There are no major randomized trials for most of these therapies; however, they have shown benefits in smaller case studies or anecdotal reports. Methotrexate 15 mg weekly has no benefit. Rather can cause serious adverse effects compared to placebo. Similar to Azathioprine, it can cause bone marrow suppression Is CIDP serious?
is contraindicated in pregnant females. In such cases, targeted therapies such Is CIDP serious? rituximab and alemtuzumab can be used. Usually, these patients are followed up for years, the longer they are followed up the more are the chances of relapses.

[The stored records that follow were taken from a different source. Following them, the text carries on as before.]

(** * Omni-Chat: the conversation controller and the streaming service

    A shallow embedding of [App] (the React component of the chat client)
    and of the Gemini service module ([createChatSession],
    [fileToGenerativePart], [sendMessageStream]).

    The component is event driven and its send handler is an [async]
    function: it suspends while the attached image is encoded and while
    the response stream is iterated.  The embedding therefore is a
    transition system.  A state holds the React state variables, the
    session ref, the suspended invocations of [handleSendMessage] and a
    log of the effects on the outside world; an event is a user action or
    the resumption of a suspended invocation.  Values the browser draws
    ([crypto.randomUUID()], [Date.now()], [URL.createObjectURL]) are
    carried by the event that draws them.

    JavaScript strings are modelled by [string], one character per code
    unit below 256. *)

From Stdlib Require Import ZArith Ascii String.
From stdpp Require Import base option list strings.

(** ** JavaScript values *)

(** Truthiness of a string: every string but the empty one. *)
Definition truthy (s : string) : bool := negb (String.eqb s "").

(** Truthiness of [string | undefined] and of [string | null]. *)
Definition truthy_opt (o : option string) : bool :=
  match o with
  | Some s => truthy s
  | None => false
  end.

(** [a || b] on strings. *)
Definition or_else (a b : string) : string := if truthy a then a else b.

(** [WhiteSpace] and [LineTerminator] code units below 256: TAB, LF, VT, FF,
    CR, SP and NBSP. *)
Definition isWhiteSpace (c : ascii) : bool :=
  match nat_of_ascii c with
  | 9 | 10 | 11 | 12 | 13 | 32 | 160 => true
  | _ => false
  end.

Fixpoint trimStart (s : string) : string :=
  match s with
  | String c s' => if isWhiteSpace c then trimStart s' else s
  | EmptyString => EmptyString
  end.

Fixpoint trimEnd (s : string) : string :=
  match s with
  | String c s' =>
      match trimEnd s' with
      | EmptyString => if isWhiteSpace c then EmptyString else String c EmptyString
      | r => String c r
      end
  | EmptyString => EmptyString
  end.

(** [String.prototype.trim]. *)
Definition trim (s : string) : string := trimEnd (trimStart s).

(** [String.prototype.startsWith]. *)
Definition startsWith (s p : string) : bool := String.prefix p s.

(** [String.prototype.split] with a one-character separator. *)
Fixpoint split (sep : ascii) (s : string) : list string :=
  match s with
  | EmptyString => [EmptyString]
  | String c s' =>
      if Ascii.eqb c sep then EmptyString :: split sep s'
      else match split sep s' with
           | h :: t => String c h :: t
           | [] => [String c EmptyString]
           end
  end.

(** ** types.ts *)

Inductive Role := USER | MODEL.

Record Message := {
  id : string;
  role : Role;
  text : string;
  image : option string;
  timestamp : Z;
  isError : option bool
}.

Inductive GeminiModel := FLASH | PRO.

#[global] Instance GeminiModel_eq_dec : EqDecision GeminiModel.
Proof. solve_decision. Defined.

(** ** The provider SDK, as far as the client sees it *)

(** A [Chat] object.  [chat_handle] is the object's identity: the number of
    sessions [ai.chats.create] had created before it. *)
Record Chat := {
  chat_handle : nat;
  chat_model : GeminiModel;
  chat_systemInstruction : string
}.

(** A [File] of the file picker: its [type] and what a [FileReader] reports
    for [readAsDataURL], [None] when the read fails. *)
Record File := {
  file_type : string;
  reader_result : option string
}.

(** The argument of [chat.sendMessageStream]. *)
Inductive Part :=
| TextPart (t : string)
| InlineData (mimeType data : string).

Inductive Request :=
| PlainMessage (message : string)
| PartsMessage (role : string) (parts : list Part).

(** A [GenerateContentResponse]: only its [text] getter is read. *)
Record Chunk := { chunk_text : option string }.

(** How an awaited promise settles. *)
Inductive Settled (A : Type) :=
| Resolved (a : A)
| Rejected.
Arguments Resolved {A} a.
Arguments Rejected {A}.

(** ** services/gemini *)

Definition defaultSystemInstruction : string :=
  "You are a helpful, witty, and enthusiastic AI assistant powered by Gemini 3.0. You love to help users with their questions and creative tasks.".

(** [createChatSession], given the number of sessions created so far. *)
Definition createChatSession (created : nat) (model : GeminiModel)
    (systemInstruction : option string) : Chat :=
  {| chat_handle := created;
     chat_model := model;
     chat_systemInstruction :=
       if truthy_opt systemInstruction
       then default defaultSystemInstruction systemInstruction
       else defaultSystemInstruction |}.

(** [fileToGenerativePart]: the second piece of the data URL split at its
    commas, [undefined] when there is no comma; the promise rejects when the
    reader fails. *)
Definition fileToGenerativePart (file : File) : Settled (option string) :=
  match reader_result file with
  | Some base64String => Resolved (split "," base64String !! 1)
  | None => Rejected
  end.

(** The request [sendMessageStream] hands to the session. *)
Definition sendMessageStream_request (message : string)
    (imageBase64 : option string) (mimeType : option string) : Request :=
  let mimeType := default "image/jpeg" mimeType in
  match imageBase64 with
  | Some data =>
      if truthy data
      then PartsMessage "user" [TextPart message; InlineData mimeType data]
      else PlainMessage message
  | None => PlainMessage message
  end.

(** One turn of the [for await] loop of [sendMessageStream]: the fragment
    yielded for an upstream chunk, if any. *)
Definition sendMessageStream_yield (c : Chunk) : option string :=
  match chunk_text c with
  | Some t => if truthy t then Some t else None
  | None => None
  end.

(** The fragments [sendMessageStream] yields over a run of upstream chunks. *)
Definition sendMessageStream_yields (cs : list Chunk) : list string :=
  omap sendMessageStream_yield cs.

(** ** App: the state of the component *)

(** The outside world, as far as the component acts on it. *)
Record World := {
  alerts : list string;              (* alert(...) *)
  consoleErrors : list string;       (* console.error(...) *)
  revokedURLs : list string;         (* URL.revokeObjectURL(...) *)
  chatsCreated : nat;                (* calls of ai.chats.create *)
  requests : list (Chat * Request)   (* calls of chat.sendMessageStream *)
}.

Based on clinical examination and nerve conduction study, if there is no worsening seen then the immunosuppressive therapy can be eventually be tapered off. A study with 40 patients by Dyck et al demonstrated 72% of patients required immunosuppressive therapy while 27% achieved remission off therapy.
Such patients are committed to long-term immunosuppressive therapy. Furthermore, the patients suffer from several treatment-related side effects such as hypertension, thromboembolic events, risks of infections, bone marrow suppression, nephrotoxicity, and malignancies such as lymphoma.
Patients need to know that early diagnosis and treatment can prevent the progression as well as disabling deficits. The patients need to be aware of the diverse symptoms and the need for timely evaluation by a neurologist or a neuromuscular specialist. The long course of the disease, the side effects of medications, and medical expenses that come along can sometimes be discouraging to the patients for continuing therapy.
However, there are several therapeutic options available that can not only prevent relapses but some patients also achieve complete remission.
Aggressive immunomodulatory therapy combined with physical neurorehabilitation is essential for a long-term favorable outcome. Some of the barriers that may hinder Is CIDP serious? improvement include social determinants of health, pain control, aggressive clinical variants, among others.
An interprofessional team approach will result in the best outcomes.